In the listing below, start your output at the line with "Lemma Genie_replot_keeps_sub (w" and end it after the line with "or y equal to", copying every line exactly.

*** DATA PROVIDED

Lemma cx_In (xmin xmax ymin ymax : Z) (df : list Sample.t) (s : Sample.t)
  (x y : Z) :
  In s df -> Sample.geometry s = Some (x, y) ->
  (xmin <= x <= xmax)%Z -> (ymin <= y <= ymax)%Z ->
  In s (cx xmin xmax ymin ymax df).
Proof.
  intros Hs Hg Hx Hy. unfold cx. apply filter_In. split; [assumption|].
  rewrite Hg. rewrite !andb_true_iff, !Z.leb_le. lia.
Qed.

(** C6, as stated, fails: with sample A shown and no clade picked in the
    list, [plot_selected_clade] leaves sample A as the active subset; it
    does not make the empty subset active. *)
Lemma empty_clade_selection_keeps_subset :
  sub (fst (plot_selected_clade (P := example_plotting) (fun _ => (0, 0)%Z)
              (widgets_of "snp3" [] (0, 0, 0, 0)%Z)
              (set_sub [labelled "A"] (app_of [labelled "A"; labelled "B"]))))
  <> [].
Proof. vm_compute. discriminate. Qed.

Section Selection.
Context {P : Plotting}.

(** C6, amended: selecting by clade with no clade picked is not an error
    and changes nothing: the handler returns at once, and the subset that
    was active, its title and the plot stay as they were, in
    [plot_selected_clade] and in [plot_selected] of btbgenietool. *)
Theorem empty_clade_selection_is_noop (noise : nat -> Z * Z) (w : Widgets)
  (self : App) (gself : Genie.App) :
  cladew_selected w = [] ->
  plot_selected_clade noise w self = (self, Ok tt) /\
  Genie.plot_selected w gself = (gself, Ok tt).
Proof.
  intros E. unfold plot_selected_clade, Genie.plot_selected, bind, get.
  rewrite E. split; reflexivity.
Qed.

Lemma Genie_replot_keeps_sub (w : Widgets) (title : option string)
  (kind : string) :
  keeps Genie.sub (Genie.replot w title kind).
Proof. unfold Genie.replot. keeps_tac. Qed.

(** C7: the region selection keeps every sample whose point lies in the
    closed rectangle of the view, so a point with x equal to xmin or xmax,
    or y equal to ymin or ymax, and within the other bounds is selected.
    Its row is in the subset [plot_in_region] leaves; the sample itself
    is, unless the jitter has since moved its point; and it is in the
    subset of [plot_in_region] of btbgenietool. *)
Theorem plot_in_region_inclusive (noise : nat -> Z * Z) (w : Widgets)
  (self : App) (s : Sample.t) (x y xmin xmax ymin ymax : Z) :
  plot_lims w = (xmin, xmax, ymin, ymax) ->
  In s (cent self) ->
  Sample.geometry s = Some (x, y) ->
  (xmin <= x <= xmax)%Z ->
  (ymin <= y <= ymax)%Z ->
  In (Sample.field s)
     (map Sample.field (sub (fst (plot_in_region noise w self)))) /\
  (jitterb w = false -> In s (sub (fst (plot_in_region noise w self)))) /\
  (forall gself,
     In s (Genie.cent gself) ->
     In s (Genie.sub (fst (Genie.plot_in_region w gself)))).
Proof.
  intros Hl Hs Hg Hx Hy.
  assert (Hsub : sub (fst (plot_in_region noise w self)) =
                 if jitterb w
                 then jittered noise (cx xmin xmax ymin ymax (cent self))
                 else cx xmin xmax ymin ymax (cent self)).
  { unfold plot_in_region. rewrite Hl.
    erewrite bind_ok by reflexivity.
    erewrite bind_ok by reflexivity.
    apply update_sub. }
  pose proof (cx_In xmin xmax ymin ymax _ s x y Hs Hg Hx Hy) as Hin.
  rewrite Hsub. split; [|split].
  - destruct (jitterb w); [rewrite jittered_fields|]; now apply in_map.
  - now intros ->.
  - intros gself Hgs. unfold Genie.plot_in_region. rewrite Hl.
    erewrite bind_ok by reflexivity.
    erewrite bind_ok by reflexivity.
    rewrite bind_fst_keeps by (intros; keeps_tac).
    rewrite Genie_replot_keeps_sub. simpl.
    exact (cx_In xmin xmax ymin ymax _ s x y Hgs Hg Hx Hy).
Qed.

End Selection.

(** C6, amended, at the example: sample A shown, nothing picked. *)
Lemma empty_clade_selection_witness :
  cladew_selected (widgets_of "snp3" [] (0, 0, 0, 0)%Z) = [] /\
  plot_selected_clade (P := example_plotting) (fun _ => (0, 0)%Z)
    (widgets_of "snp3" [] (0, 0, 0, 0)%Z)
    (set_sub [labelled "A"] (app_of [labelled "A"; labelled "B"])) =
  (set_sub [labelled "A"] (app_of [labelled "A"; labelled "B"]), Ok tt).
Proof.
  split; [reflexivity|].
  exact (proj1 (empty_clade_selection_is_noop (P := example_plotting)
                  (fun _ => (0, 0)%Z) (widgets_of "snp3" [] (0, 0, 0, 0)%Z)
                  (set_sub [labelled "A"] (app_of [labelled "A"; labelled "B"]))
                  (Genie.mkApp [] [] None None []) eq_refl)).
Defined.

(** C7 at a sample on the left bound of the view, with the jitter on. *)
Lemma plot_in_region_witness :
  In (Sample.field (Sample.mk (fun _ => "T1") (Some (0, 5)%Z)))
     (map Sample.field
        (sub (fst (plot_in_region (P := example_plotting) (fun _ => (3, 4)%Z)
                     (mkWidgets "snp3" [] "" "" "" "" true false false
                                (0, 10, 0, 10)%Z)
                     (app_of [Sample.mk (fun _ => "T1") (Some (0, 5)%Z)]))))).
Proof.
  refine (proj1 (plot_in_region_inclusive (P := example_plotting)
                   (fun _ => (3, 4)%Z)
                   (mkWidgets "snp3" [] "" "" "" "" true false false
                              (0, 10, 0, 10)%Z)
                   (app_of [Sample.mk (fun _ => "T1") (Some (0, 5)%Z)])
                   (Sample.mk (fun _ => "T1") (Some (0, 5)%Z))
                   0 5 0 10 0 10 eq_refl _ eq_refl _ _)).
  - simpl. left. reflexivity.
  - lia.
  - lia.
Defined.

(** ** Line segments of a trace *)

Lemma apply_rows_ok {A B C} (f : A -> result B) (g : C -> A) (h : C -> B)
  (l : list C) :
  (forall c, f (g c) = Ok (h c)) ->
  apply_rows f (map g l) = Ok (map h l).
Proof.
  intros H. induction l as [|c t IH]; simpl; [reflexivity|].
  now rewrite H, IH.
Qed.

(** Every row but the last, next to the geometry of the row below it. *)
Lemma rows_with_successor (p : Point) (t : list Point) :
  removelast (combine (map Some (p :: t)) (pd.shift_up (map Some (p :: t)))) =
  map (fun ab => (Some (fst ab), Some (snd ab))) (combine (p :: t) t).
Proof.
  revert p. induction t as [|q t IH]; intros p; [reflexivity|].
  specialize (IH q). simpl in IH |- *.
  destruct t as [|r t]; [reflexivity|].
  simpl in IH |- *. now rewrite <- IH.
Qed.

Lemma get_coords_data_resolved (df : Trace.frame) (pts : list Point) :
  map Trace.geometry (Trace.rows df) = map Some pts ->
  snd (get_coords_data df) =
  Ok (map (fun ab => Line (fst ab) (snd ab)) (combine pts (tl pts))).
Proof.
  intros E. unfold get_coords_data. simpl. rewrite E.
  destruct pts as [|p t]; [reflexivity|].
  rewrite rows_with_successor. simpl tl.
  now apply apply_rows_ok.
Qed.

(** C3: for a trace of k resolvable waypoints [get_coords_data] returns
    normally; for k >= 2 it returns k - 1 segments, the i-th joining
    waypoint i to waypoint i + 1, and for k < 2 it returns no segment. *)
Theorem get_coords_data_segments (df : Trace.frame) (pts : list Point) :
  map Trace.geometry (Trace.rows df) = map Some pts ->
  exists segs,
    snd (get_coords_data df) = Ok segs /\
    (2 <= length pts -> length segs = length pts - 1) /\
    (forall i p q,
       nth_error pts i = Some p -> nth_error pts (S i) = Some q ->
       nth_error segs i = Some (Line p q)) /\
    (length pts < 2 -> segs = []).
Proof.
  intros E.
  exists (map (fun ab => Line (fst ab) (snd ab)) (combine pts (tl pts))).
  split; [now apply get_coords_data_resolved|].
  split; [|split].
  - intros _. rewrite length_map, length_combine.
    destruct pts as [|a t]; [reflexivity|]. cbn [tl length].
    rewrite Nat.min_r; lia.
  - intros i p q Hp Hq. rewrite nth_error_map.
    assert (Hq' : nth_error (tl pts) i = Some q)
      by (destruct pts; [destruct i; discriminate | exact Hq]).
    clear Hq E. revert Hp Hq'. generalize (tl pts). revert i.
    induction pts as [|a pts IH]; intros [|i] [|b l] Hp Hq;
      simpl in *; try discriminate.
    + injection Hp as ->. injection Hq as ->. reflexivity.
    + now apply IH.
  - intros Hk. destruct pts as [|a [|b t]]; simpl in *; [reflexivity..|lia].
Qed.

(** C3 at a trace of three waypoints. *)
Lemma get_coords_data_witness :
  exists segs,
    snd (get_coords_data
           (Trace.of_rows [moved_to (0, 0)%Z; moved_to (3, 4)%Z;
                           moved_to (6, 0)%Z])) = Ok segs /\
    (2 <= 3 -> length segs = 3 - 1) /\
    (forall i p q,
       nth_error [(0, 0)%Z; (3, 4)%Z; (6, 0)%Z] i = Some p ->
       nth_error [(0, 0)%Z; (3, 4)%Z; (6, 0)%Z] (S i) = Some q ->
       nth_error segs i = Some (Line p q)) /\
    (3 < 2 -> segs = []).
Proof.
  exact (get_coords_data_segments
           (Trace.of_rows [moved_to (0, 0)%Z; moved_to (3, 4)%Z;
                           moved_to (6, 0)%Z])
           [(0, 0)%Z; (3, 4)%Z; (6, 0)%Z] eq_refl).
Defined.

(** ** Side effects *)

(** C8, as stated, fails: [get_coords_data] writes the column P2 into the
    frame it is given, so a frame of two rows is not the same frame after
    the call. *)
Lemma get_coords_data_adds_a_column :
  fst (get_coords_data (Trace.of_rows [moved_to (0, 0)%Z; moved_to (3, 4)%Z]))
  <> Trace.of_rows [moved_to (0, 0)%Z; moved_to (3, 4)%Z].
Proof. vm_compute. discriminate. Qed.

Section SideEffects.
Context {P : Plotting}.

(** C8, amended: the transforms leave the sample table, the movement
    table and the parcel centroids unchanged, but two of them write into
    the frame they work on.  [get_coords_data] adds the column P2, the
    geometry of the next row, and changes no row; called again on the
    frame it has written, it returns the same segments and leaves the
    frame as it is.  [update] replaces the geometry of the active subset
    by jittered points when the jitter is on, keeping every other column,
    and leaves the subset unchanged when the jitter is off. *)
Theorem side_effects_of_the_transforms :
  (forall df,
     Trace.rows (fst (get_coords_data df)) = Trace.rows df /\
     Trace.P2 (fst (get_coords_data df)) =
     Some (pd.shift_up (map Trace.geometry (Trace.rows df))) /\
     get_coords_data (fst (get_coords_data df)) = get_coords_data df) /\
  (forall noise w self,
     cent (fst (update noise w self)) = cent self /\
     moves (fst (update noise w self)) = moves self /\
     lpis_cent (fst (update noise w self)) = lpis_cent self /\
     sub (fst (update noise w self)) =
     (if jitterb w then jittered noise (sub self) else sub self) /\
     map Sample.field (sub (fst (update noise w self))) =
     map Sample.field (sub self)).
Proof.
  split.
  - intros df. repeat split; reflexivity.
  - intros noise w self.
    pose proof (update_keeps_data noise w self) as H.
    injection H as H1 H2 _ H4.
    rewrite update_sub. repeat split; try assumption.
    destruct (jitterb w); [apply jittered_fields | reflexivity].
Qed.

End SideEffects.

(** ** The point plot *)

Lemma points_of_In (df : list Sample.t) (p : Point) :
  In p (points_of df) <-> exists s, In s df /\ Sample.geometry s = Some p.
Proof.
  unfold points_of. rewrite in_flat_map. split.
  - intros (s & Hs & Hp). exists s. split; [assumption|].
    destruct (Sample.geometry s) as [q|]; [|contradiction].
    destruct Hp as [->|[]]. reflexivity.
  - intros (s & Hs & E). exists s. split; [assumption|].
    rewrite E. now left.
Qed.

Lemma points_of_nonempty (df : list Sample.t) :
  points_of (filter (fun s => negb (Sample.is_empty s)) df) = points_of df.
Proof.
  unfold points_of.
  induction df as [|s t IH]; [reflexivity|]. cbn [filter flat_map].
  unfold Sample.is_empty at 1.
  destruct (Sample.geometry s) eqn:E; cbn [negb flat_map].
  - now rewrite E, IH.
  - exact IH.
Qed.

Lemma fold_min_le (a x : Z) (l : list Z) :
  In x (a :: l) -> (fold_right Z.min a l <= x)%Z.
Proof.
  induction l as [|b t IH]; simpl.
  - intros [->|[]]. lia.
  - intros [E|[E|H]]; [specialize (IH (or_introl E)) | subst |
                       specialize (IH (or_intror H))]; lia.
Qed.

Lemma fold_max_ge (a x : Z) (l : list Z) :
  In x (a :: l) -> (x <= fold_right Z.max a l)%Z.
Proof.
  induction l as [|b t IH]; simpl.
  - intros [->|[]]. lia.
  - intros [E|[E|H]]; [specialize (IH (or_introl E)) | subst |
                       specialize (IH (or_intror H))]; lia.
Qed.

(** The bounds of a frame enclose each of its points. *)
Lemma total_bounds_encloses (df : list Sample.t) (s : Sample.t) (x y : Z) :
  In s df -> Sample.geometry s = Some (x, y) ->
  exists minx miny maxx maxy,
    total_bounds df = Some (minx, miny, maxx, maxy) /\
    (minx <= x <= maxx)%Z /\ (miny <= y <= maxy)%Z.
Proof.
  intros Hs Hg.
  assert (Hin : In (x, y) (points_of df))
    by (apply points_of_In; now exists s).
  unfold total_bounds. destruct (points_of df) as [|[x0 y0] ps]; [easy|].
  do 4 eexists. split; [reflexivity|].
  assert (Hx : In x (x0 :: map fst ps))
    by (change (In (fst (x, y)) (map fst ((x0, y0) :: ps))); now apply in_map).
  assert (Hy : In y (y0 :: map snd ps))
    by (change (In (snd (x, y)) (map snd ((x0, y0) :: ps))); now apply in_map).
  repeat split;
    auto using fold_min_le, fold_max_ge.
Qed.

******

*RESPONSE BELOW:*
Lemma Genie_replot_keeps_sub (w : Widgets) (title : option string)
  (kind : string) :
  keeps Genie.sub (Genie.replot w title kind).
Proof. unfold Genie.replot. keeps_tac. Qed.

(** C7: the region selection keeps every sample whose point lies in the
    closed rectangle of the view, so a point with x equal to xmin or xmax,
    or y equal to ymin or ymax, and within the other bounds is selected.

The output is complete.